Data provided =
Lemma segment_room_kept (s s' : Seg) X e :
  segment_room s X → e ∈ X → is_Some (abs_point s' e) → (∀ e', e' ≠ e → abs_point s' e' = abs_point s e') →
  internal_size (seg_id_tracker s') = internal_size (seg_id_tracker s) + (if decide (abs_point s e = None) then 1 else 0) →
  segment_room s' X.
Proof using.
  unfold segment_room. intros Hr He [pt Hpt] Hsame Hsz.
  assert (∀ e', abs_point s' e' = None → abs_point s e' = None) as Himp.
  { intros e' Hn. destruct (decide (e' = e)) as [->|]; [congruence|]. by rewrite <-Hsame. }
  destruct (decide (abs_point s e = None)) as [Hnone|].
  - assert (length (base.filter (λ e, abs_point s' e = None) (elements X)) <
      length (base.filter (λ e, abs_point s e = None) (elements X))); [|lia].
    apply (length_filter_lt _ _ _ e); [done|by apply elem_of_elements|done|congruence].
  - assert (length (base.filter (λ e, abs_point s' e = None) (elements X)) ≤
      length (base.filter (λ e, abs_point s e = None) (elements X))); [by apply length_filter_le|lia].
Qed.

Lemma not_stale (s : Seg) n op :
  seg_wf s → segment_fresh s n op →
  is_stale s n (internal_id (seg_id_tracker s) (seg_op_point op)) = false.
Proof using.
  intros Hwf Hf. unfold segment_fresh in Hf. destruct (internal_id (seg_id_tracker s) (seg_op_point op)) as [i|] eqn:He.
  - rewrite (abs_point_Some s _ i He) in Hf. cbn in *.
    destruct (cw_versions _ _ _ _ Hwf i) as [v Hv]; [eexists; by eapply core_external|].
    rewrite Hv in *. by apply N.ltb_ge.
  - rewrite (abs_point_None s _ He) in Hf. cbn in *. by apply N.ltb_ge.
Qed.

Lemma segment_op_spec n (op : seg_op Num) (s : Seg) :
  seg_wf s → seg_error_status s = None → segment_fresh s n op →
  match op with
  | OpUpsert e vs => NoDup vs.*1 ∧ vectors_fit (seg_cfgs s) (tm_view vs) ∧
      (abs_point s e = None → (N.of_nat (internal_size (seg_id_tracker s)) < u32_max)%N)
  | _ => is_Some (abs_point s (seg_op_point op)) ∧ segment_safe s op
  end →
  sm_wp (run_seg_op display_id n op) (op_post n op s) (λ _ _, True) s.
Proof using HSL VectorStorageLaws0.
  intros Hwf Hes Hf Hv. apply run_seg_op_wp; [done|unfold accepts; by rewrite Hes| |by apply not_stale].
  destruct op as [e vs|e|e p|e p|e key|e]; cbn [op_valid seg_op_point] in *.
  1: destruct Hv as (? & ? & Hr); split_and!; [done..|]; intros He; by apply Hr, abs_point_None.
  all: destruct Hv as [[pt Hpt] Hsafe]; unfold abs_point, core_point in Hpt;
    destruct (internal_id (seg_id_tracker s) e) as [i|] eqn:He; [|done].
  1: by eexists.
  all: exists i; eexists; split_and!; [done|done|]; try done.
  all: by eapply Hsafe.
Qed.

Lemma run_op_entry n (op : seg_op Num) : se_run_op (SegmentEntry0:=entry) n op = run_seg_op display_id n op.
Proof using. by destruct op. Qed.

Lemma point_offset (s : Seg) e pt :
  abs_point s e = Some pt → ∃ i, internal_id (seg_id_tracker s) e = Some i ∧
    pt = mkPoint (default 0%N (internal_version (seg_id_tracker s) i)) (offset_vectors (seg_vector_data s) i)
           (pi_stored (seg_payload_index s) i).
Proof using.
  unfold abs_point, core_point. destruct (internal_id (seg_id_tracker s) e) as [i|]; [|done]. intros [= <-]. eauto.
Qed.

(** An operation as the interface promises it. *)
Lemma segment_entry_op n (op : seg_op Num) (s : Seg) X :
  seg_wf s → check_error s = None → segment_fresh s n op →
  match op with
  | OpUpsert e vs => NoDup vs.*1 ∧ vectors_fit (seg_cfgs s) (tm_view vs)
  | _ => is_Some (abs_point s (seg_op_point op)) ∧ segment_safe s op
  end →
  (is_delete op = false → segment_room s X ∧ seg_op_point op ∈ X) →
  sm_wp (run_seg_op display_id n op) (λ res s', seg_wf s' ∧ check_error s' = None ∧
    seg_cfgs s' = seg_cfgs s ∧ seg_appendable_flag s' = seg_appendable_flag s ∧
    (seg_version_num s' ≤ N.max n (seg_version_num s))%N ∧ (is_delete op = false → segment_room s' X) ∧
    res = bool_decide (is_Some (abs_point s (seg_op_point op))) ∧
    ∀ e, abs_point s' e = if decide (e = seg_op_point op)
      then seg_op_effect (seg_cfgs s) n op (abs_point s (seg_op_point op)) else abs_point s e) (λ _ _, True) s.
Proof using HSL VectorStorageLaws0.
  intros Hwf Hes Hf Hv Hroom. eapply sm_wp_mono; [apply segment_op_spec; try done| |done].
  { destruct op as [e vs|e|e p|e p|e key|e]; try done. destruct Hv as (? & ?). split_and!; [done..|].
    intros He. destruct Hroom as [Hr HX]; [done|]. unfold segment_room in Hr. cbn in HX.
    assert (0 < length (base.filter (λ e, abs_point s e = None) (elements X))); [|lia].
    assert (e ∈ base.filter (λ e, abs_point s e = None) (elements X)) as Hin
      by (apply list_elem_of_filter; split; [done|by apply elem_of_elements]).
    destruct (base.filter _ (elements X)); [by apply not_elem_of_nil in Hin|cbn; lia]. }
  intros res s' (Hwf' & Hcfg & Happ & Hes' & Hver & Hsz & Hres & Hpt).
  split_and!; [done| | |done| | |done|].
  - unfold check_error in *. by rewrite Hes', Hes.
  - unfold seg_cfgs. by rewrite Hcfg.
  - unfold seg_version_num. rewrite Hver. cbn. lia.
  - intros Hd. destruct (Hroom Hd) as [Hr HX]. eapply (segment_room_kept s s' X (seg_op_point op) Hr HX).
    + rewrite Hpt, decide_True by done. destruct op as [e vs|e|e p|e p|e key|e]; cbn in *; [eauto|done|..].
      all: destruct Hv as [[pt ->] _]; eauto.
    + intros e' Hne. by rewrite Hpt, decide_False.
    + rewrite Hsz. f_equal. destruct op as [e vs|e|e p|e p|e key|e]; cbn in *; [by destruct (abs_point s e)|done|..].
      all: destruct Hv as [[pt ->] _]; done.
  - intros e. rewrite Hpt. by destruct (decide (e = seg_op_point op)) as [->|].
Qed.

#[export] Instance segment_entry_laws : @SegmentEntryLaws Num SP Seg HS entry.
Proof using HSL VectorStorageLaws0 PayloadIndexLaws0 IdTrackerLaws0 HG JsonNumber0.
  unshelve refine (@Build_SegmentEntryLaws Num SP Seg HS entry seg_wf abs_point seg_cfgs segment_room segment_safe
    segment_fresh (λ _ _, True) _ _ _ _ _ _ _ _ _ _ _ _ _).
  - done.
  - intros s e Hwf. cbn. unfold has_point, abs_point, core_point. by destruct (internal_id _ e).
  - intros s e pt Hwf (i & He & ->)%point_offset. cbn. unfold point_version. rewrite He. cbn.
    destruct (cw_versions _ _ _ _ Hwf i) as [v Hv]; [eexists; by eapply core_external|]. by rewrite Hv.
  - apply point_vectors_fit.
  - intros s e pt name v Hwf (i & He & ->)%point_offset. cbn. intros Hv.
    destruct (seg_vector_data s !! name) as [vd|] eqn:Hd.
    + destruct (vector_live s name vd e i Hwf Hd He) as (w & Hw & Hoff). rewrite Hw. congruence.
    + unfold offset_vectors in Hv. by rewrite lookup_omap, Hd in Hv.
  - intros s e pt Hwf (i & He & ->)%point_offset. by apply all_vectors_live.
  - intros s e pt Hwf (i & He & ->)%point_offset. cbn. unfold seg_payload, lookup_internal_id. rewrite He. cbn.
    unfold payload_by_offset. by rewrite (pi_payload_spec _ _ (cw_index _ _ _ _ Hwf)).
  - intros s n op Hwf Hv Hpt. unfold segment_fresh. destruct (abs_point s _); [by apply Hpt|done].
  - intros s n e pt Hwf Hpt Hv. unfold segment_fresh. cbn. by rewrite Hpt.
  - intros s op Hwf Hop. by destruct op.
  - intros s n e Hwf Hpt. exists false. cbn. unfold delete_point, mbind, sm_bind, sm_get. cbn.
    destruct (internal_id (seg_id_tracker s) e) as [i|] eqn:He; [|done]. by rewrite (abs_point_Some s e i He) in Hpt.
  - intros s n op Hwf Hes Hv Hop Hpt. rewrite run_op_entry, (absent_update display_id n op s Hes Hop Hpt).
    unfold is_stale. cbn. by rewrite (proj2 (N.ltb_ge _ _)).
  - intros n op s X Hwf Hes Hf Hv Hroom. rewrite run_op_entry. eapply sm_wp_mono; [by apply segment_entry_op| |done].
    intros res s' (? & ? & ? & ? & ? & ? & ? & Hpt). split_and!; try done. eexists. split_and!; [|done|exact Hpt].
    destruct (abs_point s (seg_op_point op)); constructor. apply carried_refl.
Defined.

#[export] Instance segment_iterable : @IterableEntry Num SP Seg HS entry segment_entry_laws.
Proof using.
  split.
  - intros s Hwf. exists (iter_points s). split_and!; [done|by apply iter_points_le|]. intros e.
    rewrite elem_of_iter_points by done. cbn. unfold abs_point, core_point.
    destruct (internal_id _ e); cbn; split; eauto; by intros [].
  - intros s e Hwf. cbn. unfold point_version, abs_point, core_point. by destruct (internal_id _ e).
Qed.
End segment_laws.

Task statement = Take the entries above and return only the lines from the one with "unshelve refine (@Build_SegmentEntryLaws" to the one with "- intros s e pt name", both included, unchanged.

Answer to this task =
  unshelve refine (@Build_SegmentEntryLaws Num SP Seg HS entry seg_wf abs_point seg_cfgs segment_room segment_safe
    segment_fresh (λ _ _, True) _ _ _ _ _ _ _ _ _ _ _ _ _).
  - done.
  - intros s e Hwf. cbn. unfold has_point, abs_point, core_point. by destruct (internal_id _ e).
  - intros s e pt Hwf (i & He & ->)%point_offset. cbn. unfold point_version. rewrite He. cbn.
    destruct (cw_versions _ _ _ _ Hwf i) as [v Hv]; [eexists; by eapply core_external|]. by rewrite Hv.
  - apply point_vectors_fit.
  - intros s e pt name v Hwf (i & He & ->)%point_offset. cbn. intros Hv.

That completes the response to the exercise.